SOURCE MATERIAL.
- Opening Delimiter -
(* ===== verification/FfiWitnesses.v ===== *)
(** * Witnesses for the C interface: a small process image over the reference
    primitives. *)

From S2P Require Import Prelude Outcome Primitives Errors Types Crypto Handshake PathEngine Envelope Decoy AntiReplay BTree Channel ChannelFacts ChannelInv RefPrimitives Ffi FfiLogic FfiSafety FfiFunctional FfiSession Witnesses.

(** Keys at 100, 200 and 300, payload and message id at 400 and 500, output
    buffers at 1000 (144 bytes), 2000 (144 bytes) and 10000 (four envelopes). *)
Definition mem0 : gmap N Byte.byte :=
  mem_write 100 key0 (mem_write 200 (VerifyingKey_as_bytes vk0) (mem_write 300 key1
    (mem_write 400 pl0 (mem_write 500 mid0 (mem_write 1000 (zeros 144) (mem_write 2000 (zeros 144)
       (mem_write 10000 (zeros 4096) ∅))))))).

Definition sizes0 : gmap N N := <[700 := 144]> (<[701 := 144]> (<[702 := 4096]> (<[703 := 4]> ∅))).
Definition handles0 : gmap N N := <[800 := 0]> (<[801 := 0]> (<[802 := 0]> ∅)).

Definition image (m : gmap N Byte.byte) (inits : gmap N InitiatorState) (chs : gmap N SecureChannel) : ffi_state :=
  {| mem := m; sizes := sizes0; handles := handles0; initiators := inits; channels := chs;
     next_box := 7; os := r7 |}.

Lemma mapped_1000 : mapped 1000 144 mem0.
Proof. do 5 apply mapped_write. apply (mapped_written 1000 (zeros 144)). Qed.
Lemma mapped_2000 : mapped 2000 144 mem0.
Proof. do 6 apply mapped_write. apply (mapped_written 2000 (zeros 144)). Qed.
Lemma mapped_10000 : mapped 10000 4096 mem0.
Proof. do 7 apply mapped_write. apply (mapped_written 10000 (zeros 4096)). Qed.

Lemma reach0 : ffi_reach 0 0 (image mem0 ∅ ∅).
Proof. apply reach_start; [reflexivity|reflexivity|discriminate]. Qed.

Lemma generate_ok0 : call_ok (image mem0 ∅ ∅) (GenerateIdentityKeypair 1000 2000).
Proof.
  split; [|split; [|reflexivity]]; intros _; eapply mapped_weaken;
    [apply mapped_1000|discriminate|apply mapped_2000|discriminate].
Qed.

Lemma ffi_safe_witness :
  ∃ code s', exec 5 (GenerateIdentityKeypair 1000 2000) (image mem0 ∅ ∅) = (Returned code, s')
    ∧ code ∈ [0; -1]%Z ∧ code ≠ DECOYPATH_ERR_PANIC ∧ same_objects (image mem0 ∅ ∅) s'.
Proof.
  apply (ffi_safe 0 0 5 (image mem0 ∅ ∅) (GenerateIdentityKeypair 1000 2000) reach0);
    [reflexivity|discriminate|exact generate_ok0].
Defined.

(** The payload buffer at 400 is not an argument of the call. *)
Lemma ffi_isolation_witness : ∃ a s',
  exec 5 (GenerateIdentityKeypair 1000 2000) (image mem0 ∅ ∅) = (a, s')
  ∧ mem s' !! 400 = mem (image mem0 ∅ ∅) !! 400.
Proof.
  destruct (exec 5 (GenerateIdentityKeypair 1000 2000) (image mem0 ∅ ∅)) as [a s'] eqn:E.
  exists a, s'. split; [reflexivity|].
  destruct (ffi_isolation 0 0 5 (image mem0 ∅ ∅) (GenerateIdentityKeypair 1000 2000) a s'
    reach0 eq_refl ltac:(discriminate) generate_ok0 E) as [Hm _ _ _ _].
  refine (Hm 400 _). repeat constructor; left; reflexivity.
Defined.

Lemma mapped_100 : mapped 100 32 mem0.
Proof. apply (mapped_written 100 key0). Qed.
Lemma mapped_200 : mapped 200 32 mem0.
Proof. apply mapped_write. apply (mapped_written 200 (VerifyingKey_as_bytes vk0)). Qed.

(** A capacity of four bytes is too small for an initiation payload. *)
Lemma ffi_failed_calls_witness :
  ∃ s', exec 5 (InitiatorInitiate 100 200 800 1000 703) (image mem0 ∅ ∅)
        = (Returned DECOYPATH_ERR_BUFFER_TOO_SMALL, s')
    ∧ error_effect (InitiatorInitiate 100 200 800 1000 703) (image mem0 ∅ ∅)
        DECOYPATH_ERR_BUFFER_TOO_SMALL s'.
Proof.
  assert (E : exec 5 (InitiatorInitiate 100 200 800 1000 703) (image mem0 ∅ ∅)
    = (Returned DECOYPATH_ERR_BUFFER_TOO_SMALL, set_sizes (<[703 := 144]> sizes0) (image mem0 ∅ ∅)))
    by reflexivity.
  eexists. split; [exact E|].
  refine (ffi_failed_calls 0 0 5 (image mem0 ∅ ∅) (InitiatorInitiate 100 200 800 1000 703) _ _
    reach0 eq_refl ltac:(discriminate) _ E).
  split; [intros _; exact mapped_100|]. split; [intros _; exact mapped_200|].
  split; [intros _; by eexists|]. intros _ _. exists 4. split; [reflexivity|].
  eapply mapped_weaken; [apply mapped_1000|discriminate].
Defined.

Definition image1 : ffi_state := image mem0 {[5 := st0]} ∅.

(** A call with a null [out_channel] leaves the state to the caller. *)
Lemma finalize_ownership_witness :
  decoypath_initiator_finalize 5 1000 144 0 4 image1 = (Returned DECOYPATH_ERR_NULL_POINTER, image1)
  ∧ decoypath_initiator_state_free 5 image1
    = (Returned tt, set_initiators (delete 5 (initiators image1)) image1).
Proof.
  apply (finalize_ownership image1 5 1000 144 0 4 st0).
  - split; [discriminate|apply lookup_singleton_eq].
  - right. reflexivity.
Defined.

Lemma ffi_handshake_witness :
  ∃ s1 s2 s3 h a b root,
    decoypath_initiator_initiate 100 200 800 1000 700 (image mem0 ∅ ∅) = (Returned DECOYPATH_OK, s1)
    ∧ handles s1 !! 800 = Some h
    ∧ decoypath_responder_respond 300 0 1000 INIT_PAYLOAD_LEN 2000 701 802 4 s1 = (Returned DECOYPATH_OK, s2)
    ∧ decoypath_initiator_finalize h 2000 RESP_PAYLOAD_LEN 801 4 s2 = (Returned DECOYPATH_OK, s3)
    ∧ handles s3 !! 801 = Some a ∧ handles s3 !! 802 = Some b ∧ a ≠ b
    ∧ channels s3 !! a = Some (SecureChannel_new root 4)
    ∧ channels s3 !! b = Some (SecureChannel_new root 4)
    ∧ initiators s3 !! h = None ∧ len (RootKey_0 root) = 32.
Proof.
  apply (ffi_handshake (image mem0 ∅ ∅) 100 200 300 800 1000 700 2000 701 801 802 4 key0 key1). split.
  - repeat constructor; discriminate.
  - split; discriminate.
  - vm_compute. reflexivity.
  - vm_compute. reflexivity.
  - vm_compute. reflexivity.
  - exists 144. split; [reflexivity|discriminate].
  - exists 144. split; [reflexivity|discriminate].
  - discriminate.
  - apply mapped_1000.
  - apply mapped_2000.
  - right. discriminate.
  - split; [|split]; by eexists.
  - discriminate.
Defined.

(** ** Messages *)

Definition channels0 : gmap N SecureChannel := <[5 := ch0]> (<[6 := ch0]> ∅).

Lemma send_call0 cap out lv :
  out ≠ 0 → lv ≠ 0 → sizes0 !! lv = Some cap → mapped out cap mem0 →
  send_call (image mem0 ∅ channels0) 5 400 14 500 4 out lv ch0 pl0 mid0 cap.
Proof.
  intros No Nl Hs Hm. split; done.
Qed.

(** A buffer of four bytes is too small, and the channel has moved on. *)
Lemma ffi_send_outcomes_witness :
  ∃ s', decoypath_channel_send 5 400 14 500 4 1000 703 (image mem0 ∅ channels0)
        = (Returned DECOYPATH_ERR_BUFFER_TOO_SMALL, s')
    ∧ mem s' = mem (image mem0 ∅ channels0) ∧ ∃ ch', channels s' !! 5 = Some ch' ∧ next_send ch' = Some 1.
Proof.
  destruct (proj2 (ffi_send_outcomes (image mem0 ∅ channels0) 5 400 14 500 4 1000 703 ch0 pl0 mid0 4 0
    (send_call0 4 1000 703 ltac:(discriminate) ltac:(discriminate) eq_refl
       (mapped_weaken _ _ 4 _ mapped_1000 ltac:(discriminate)))
    eq_refl ltac:(discriminate) ltac:(discriminate) eq_refl)) as (r' & s' & E & _ & Em & Hc); [reflexivity|].
  destruct (Hc ltac:(reflexivity)) as (ch' & H1 & H2 & _).
  exists s'. split; [exact E|]. split; [exact Em|]. exists ch'. exact (conj H1 H2).
Defined.

Definition mem1 : gmap N Byte.byte := mem_write 10000 (concat envs0) mem0.

Lemma receive_call0 :
  receive_call (image mem1 ∅ channels0) 6 10000 4096 500 4 1000 703 ch0 envs0 mid0 4.
Proof.
  split.
  - repeat split; discriminate.
  - reflexivity.
  - change 4096 with (len (zeros 4096)). replace (len (zeros 4096)) with (len (concat envs0))
      by (vm_compute; reflexivity).
    apply (mem_read_write 10000 (concat envs0) mem0).
  - apply envs0_wf.
  - by vm_compute.
  - cbn [mem image]. unfold mem1.
    rewrite (mem_read_write_disjoint 4 500 10000 (concat envs0) mem0) by (left; discriminate).
    vm_compute. reflexivity.
  - discriminate.
  - reflexivity.
  - apply mapped_write. eapply mapped_weaken; [apply mapped_1000|discriminate].
Qed.

(** A message of fourteen bytes does not fit into four, and is consumed. *)
Lemma ffi_receive_outcomes_witness :
  ∃ s', decoypath_channel_receive 5 6 10000 4096 0 500 4 1000 703 (image mem1 ∅ channels0)
        = (Returned DECOYPATH_ERR_BUFFER_TOO_SMALL, s')
    ∧ ∃ er, receive 6 envs0 0 mid0 ch1 = (Err er, ch1).
Proof.
  destruct (proj2 (ffi_receive_outcomes 0 5 (image mem1 ∅ channels0) 6 10000 4096 0 500 4 1000 703 ch0 envs0 mid0 4
    receive_call0 (chan_inv_new 0 root0 4 eq_refl) ltac:(discriminate)) pl0 ch1 envs0_received)
    as (code & s' & E & _ & _ & _ & Hsmall).
  destruct Hsmall as (-> & _ & Hlate); [reflexivity|].
  exists s'. split; [exact E|]. apply (Hlate 6 envs0 mid0); [discriminate|apply envs0_wf].
Defined.

Lemma ffi_transport_witness :
  ∃ s1 s2,
    decoypath_channel_send 5 400 14 500 4 10000 702 (image mem0 ∅ channels0) = (Returned DECOYPATH_OK, s1)
    ∧ decoypath_channel_receive 5 6 10000 (n_paths ch0 * ENVELOPE_TOTAL_LEN) 0 500 4 1000 700 s1
      = (Returned DECOYPATH_OK, s2)
    ∧ mem_read 14 1000 (mem s2) = Some pl0 ∧ sizes s2 !! 700 = Some 14.
Proof.
  apply (ffi_transport 0 5 (image mem0 ∅ channels0) 5 6 400 14 500 4 10000 702 1000 700 ch0 pl0 mid0 4096 144 0);
    try discriminate; try reflexivity.
  - apply send_call0; [discriminate|discriminate|reflexivity|apply mapped_10000].
  - split; [|repeat split; discriminate|reflexivity|apply mapped_1000].
    exists ch0, (forward_locals 0 0 (current_key ch0)).
    split; [reflexivity|]. split; [apply (chan_inv_new 0 root0 4 eq_refl)|]. repeat split; reflexivity.
  - left. discriminate.
Defined.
- Closing Delimiter -
PROBLEM. Exactly how many lines in the listing above contain the string "concat"? Give the number without comment.

TASK OUTPUT. 4